*WHAT IS NEEDED*.
Give again, word for word, each line below starting at the one that contains "(** [std::is_nothrow_constructible] holds" and ending at the one that contains "4 := Leaf (LDouble".

==== DATASET ====

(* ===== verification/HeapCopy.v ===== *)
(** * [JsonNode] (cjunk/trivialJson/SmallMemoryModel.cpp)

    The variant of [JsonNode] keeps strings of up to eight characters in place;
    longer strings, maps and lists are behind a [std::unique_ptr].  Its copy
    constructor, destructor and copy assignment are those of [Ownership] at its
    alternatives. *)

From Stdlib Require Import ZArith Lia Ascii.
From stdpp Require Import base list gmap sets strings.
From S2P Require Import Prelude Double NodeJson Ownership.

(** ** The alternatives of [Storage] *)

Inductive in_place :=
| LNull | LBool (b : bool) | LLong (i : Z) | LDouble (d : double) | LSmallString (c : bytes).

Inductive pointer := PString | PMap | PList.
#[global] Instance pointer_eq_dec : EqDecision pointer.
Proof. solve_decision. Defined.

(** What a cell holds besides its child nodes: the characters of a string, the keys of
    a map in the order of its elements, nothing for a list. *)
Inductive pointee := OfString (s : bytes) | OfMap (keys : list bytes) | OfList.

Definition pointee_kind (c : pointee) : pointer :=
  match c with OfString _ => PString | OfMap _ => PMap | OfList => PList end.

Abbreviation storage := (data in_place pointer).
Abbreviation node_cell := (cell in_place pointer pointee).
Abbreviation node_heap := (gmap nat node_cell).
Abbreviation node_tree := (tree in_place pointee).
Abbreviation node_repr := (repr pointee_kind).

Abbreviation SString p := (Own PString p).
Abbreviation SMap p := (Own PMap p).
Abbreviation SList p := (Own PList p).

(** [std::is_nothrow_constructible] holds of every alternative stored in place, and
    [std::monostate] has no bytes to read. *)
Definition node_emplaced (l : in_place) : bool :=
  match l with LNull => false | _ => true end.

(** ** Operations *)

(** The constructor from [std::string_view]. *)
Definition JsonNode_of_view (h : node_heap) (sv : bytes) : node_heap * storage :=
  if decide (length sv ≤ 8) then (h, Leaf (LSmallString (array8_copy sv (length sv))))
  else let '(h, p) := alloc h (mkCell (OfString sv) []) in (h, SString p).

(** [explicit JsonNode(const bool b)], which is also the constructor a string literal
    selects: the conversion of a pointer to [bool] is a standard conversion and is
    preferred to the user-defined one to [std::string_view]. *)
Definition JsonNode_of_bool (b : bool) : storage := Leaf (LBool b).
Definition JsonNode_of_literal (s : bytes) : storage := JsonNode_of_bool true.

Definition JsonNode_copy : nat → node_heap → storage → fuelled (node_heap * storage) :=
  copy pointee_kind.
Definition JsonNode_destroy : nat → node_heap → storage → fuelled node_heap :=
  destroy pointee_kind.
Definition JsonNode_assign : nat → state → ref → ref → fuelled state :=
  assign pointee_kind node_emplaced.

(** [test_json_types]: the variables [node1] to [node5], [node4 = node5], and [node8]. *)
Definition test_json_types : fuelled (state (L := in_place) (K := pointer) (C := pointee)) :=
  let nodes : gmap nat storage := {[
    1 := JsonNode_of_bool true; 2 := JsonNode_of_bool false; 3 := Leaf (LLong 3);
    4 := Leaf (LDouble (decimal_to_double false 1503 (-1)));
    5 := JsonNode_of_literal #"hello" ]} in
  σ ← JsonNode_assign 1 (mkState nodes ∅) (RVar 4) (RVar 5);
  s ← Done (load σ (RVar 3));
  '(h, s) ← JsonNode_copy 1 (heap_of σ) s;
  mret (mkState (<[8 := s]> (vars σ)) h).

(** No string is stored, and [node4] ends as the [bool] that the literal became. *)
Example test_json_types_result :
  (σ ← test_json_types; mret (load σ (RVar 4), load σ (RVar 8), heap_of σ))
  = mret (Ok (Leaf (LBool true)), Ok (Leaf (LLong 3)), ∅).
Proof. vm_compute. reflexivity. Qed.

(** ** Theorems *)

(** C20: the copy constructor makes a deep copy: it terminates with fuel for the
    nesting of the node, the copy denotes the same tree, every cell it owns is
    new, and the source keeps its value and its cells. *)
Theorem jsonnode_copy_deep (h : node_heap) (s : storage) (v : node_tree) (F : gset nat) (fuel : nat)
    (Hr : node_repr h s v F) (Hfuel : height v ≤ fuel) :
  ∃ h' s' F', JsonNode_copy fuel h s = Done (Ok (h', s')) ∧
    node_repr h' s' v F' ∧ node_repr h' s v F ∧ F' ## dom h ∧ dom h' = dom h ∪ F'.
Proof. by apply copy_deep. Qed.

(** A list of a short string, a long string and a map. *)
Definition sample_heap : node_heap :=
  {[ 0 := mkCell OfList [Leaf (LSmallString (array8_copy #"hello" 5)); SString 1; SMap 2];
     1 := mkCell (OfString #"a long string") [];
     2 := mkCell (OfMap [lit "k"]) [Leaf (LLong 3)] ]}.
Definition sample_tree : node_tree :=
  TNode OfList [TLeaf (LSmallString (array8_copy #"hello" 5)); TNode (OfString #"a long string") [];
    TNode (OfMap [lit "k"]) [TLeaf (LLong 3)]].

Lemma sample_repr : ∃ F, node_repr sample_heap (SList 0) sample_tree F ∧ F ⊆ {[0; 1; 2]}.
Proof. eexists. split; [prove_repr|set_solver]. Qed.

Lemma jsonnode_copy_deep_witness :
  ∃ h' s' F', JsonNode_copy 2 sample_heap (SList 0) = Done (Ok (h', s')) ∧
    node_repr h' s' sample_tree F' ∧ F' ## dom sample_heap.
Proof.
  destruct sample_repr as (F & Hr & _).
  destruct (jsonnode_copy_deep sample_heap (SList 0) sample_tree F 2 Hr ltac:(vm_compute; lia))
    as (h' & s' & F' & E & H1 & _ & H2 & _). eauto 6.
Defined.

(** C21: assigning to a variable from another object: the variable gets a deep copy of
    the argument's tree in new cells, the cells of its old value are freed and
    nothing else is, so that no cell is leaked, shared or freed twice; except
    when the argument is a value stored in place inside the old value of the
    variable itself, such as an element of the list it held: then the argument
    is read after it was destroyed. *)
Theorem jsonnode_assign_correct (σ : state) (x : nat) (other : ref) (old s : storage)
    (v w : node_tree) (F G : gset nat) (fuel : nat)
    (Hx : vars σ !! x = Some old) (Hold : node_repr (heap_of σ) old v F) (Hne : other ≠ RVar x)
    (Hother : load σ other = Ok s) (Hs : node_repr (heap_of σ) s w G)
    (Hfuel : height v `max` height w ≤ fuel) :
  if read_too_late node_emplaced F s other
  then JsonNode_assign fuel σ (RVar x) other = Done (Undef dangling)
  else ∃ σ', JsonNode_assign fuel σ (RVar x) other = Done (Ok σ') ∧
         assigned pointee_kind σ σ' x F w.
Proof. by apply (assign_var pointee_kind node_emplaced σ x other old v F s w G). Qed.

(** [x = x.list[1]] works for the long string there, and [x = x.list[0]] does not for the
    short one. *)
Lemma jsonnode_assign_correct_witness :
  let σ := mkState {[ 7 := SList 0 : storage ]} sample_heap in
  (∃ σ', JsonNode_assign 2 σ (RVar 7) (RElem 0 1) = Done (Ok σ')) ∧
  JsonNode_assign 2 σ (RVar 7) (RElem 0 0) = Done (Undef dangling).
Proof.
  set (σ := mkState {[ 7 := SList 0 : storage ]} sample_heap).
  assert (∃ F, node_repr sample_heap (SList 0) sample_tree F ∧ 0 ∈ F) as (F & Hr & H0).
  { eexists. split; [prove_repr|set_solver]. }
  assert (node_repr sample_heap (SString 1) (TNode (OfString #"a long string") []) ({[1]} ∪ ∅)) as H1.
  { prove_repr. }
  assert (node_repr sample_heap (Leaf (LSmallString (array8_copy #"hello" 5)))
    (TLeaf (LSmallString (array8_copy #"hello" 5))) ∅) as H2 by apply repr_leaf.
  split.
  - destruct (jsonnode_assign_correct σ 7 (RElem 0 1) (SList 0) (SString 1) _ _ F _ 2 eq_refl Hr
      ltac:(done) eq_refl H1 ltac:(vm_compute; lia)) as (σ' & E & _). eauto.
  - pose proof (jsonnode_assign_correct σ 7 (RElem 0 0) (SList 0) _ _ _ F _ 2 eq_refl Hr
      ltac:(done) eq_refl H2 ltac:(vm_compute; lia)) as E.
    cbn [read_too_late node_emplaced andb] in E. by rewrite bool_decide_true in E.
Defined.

====

*ANSWER FOR THE TASK*.
(** [std::is_nothrow_constructible] holds of every alternative stored in place, and
    [std::monostate] has no bytes to read. *)
Definition node_emplaced (l : in_place) : bool :=
  match l with LNull => false | _ => true end.

(** ** Operations *)

(** The constructor from [std::string_view]. *)
Definition JsonNode_of_view (h : node_heap) (sv : bytes) : node_heap * storage :=
  if decide (length sv ≤ 8) then (h, Leaf (LSmallString (array8_copy sv (length sv))))
  else let '(h, p) := alloc h (mkCell (OfString sv) []) in (h, SString p).

(** [explicit JsonNode(const bool b)], which is also the constructor a string literal
    selects: the conversion of a pointer to [bool] is a standard conversion and is
    preferred to the user-defined one to [std::string_view]. *)
Definition JsonNode_of_bool (b : bool) : storage := Leaf (LBool b).
Definition JsonNode_of_literal (s : bytes) : storage := JsonNode_of_bool true.

Definition JsonNode_copy : nat → node_heap → storage → fuelled (node_heap * storage) :=
  copy pointee_kind.
Definition JsonNode_destroy : nat → node_heap → storage → fuelled node_heap :=
  destroy pointee_kind.
Definition JsonNode_assign : nat → state → ref → ref → fuelled state :=
  assign pointee_kind node_emplaced.

(** [test_json_types]: the variables [node1] to [node5], [node4 = node5], and [node8]. *)
Definition test_json_types : fuelled (state (L := in_place) (K := pointer) (C := pointee)) :=
  let nodes : gmap nat storage := {[
    1 := JsonNode_of_bool true; 2 := JsonNode_of_bool false; 3 := Leaf (LLong 3);
    4 := Leaf (LDouble (decimal_to_double false 1503 (-1)));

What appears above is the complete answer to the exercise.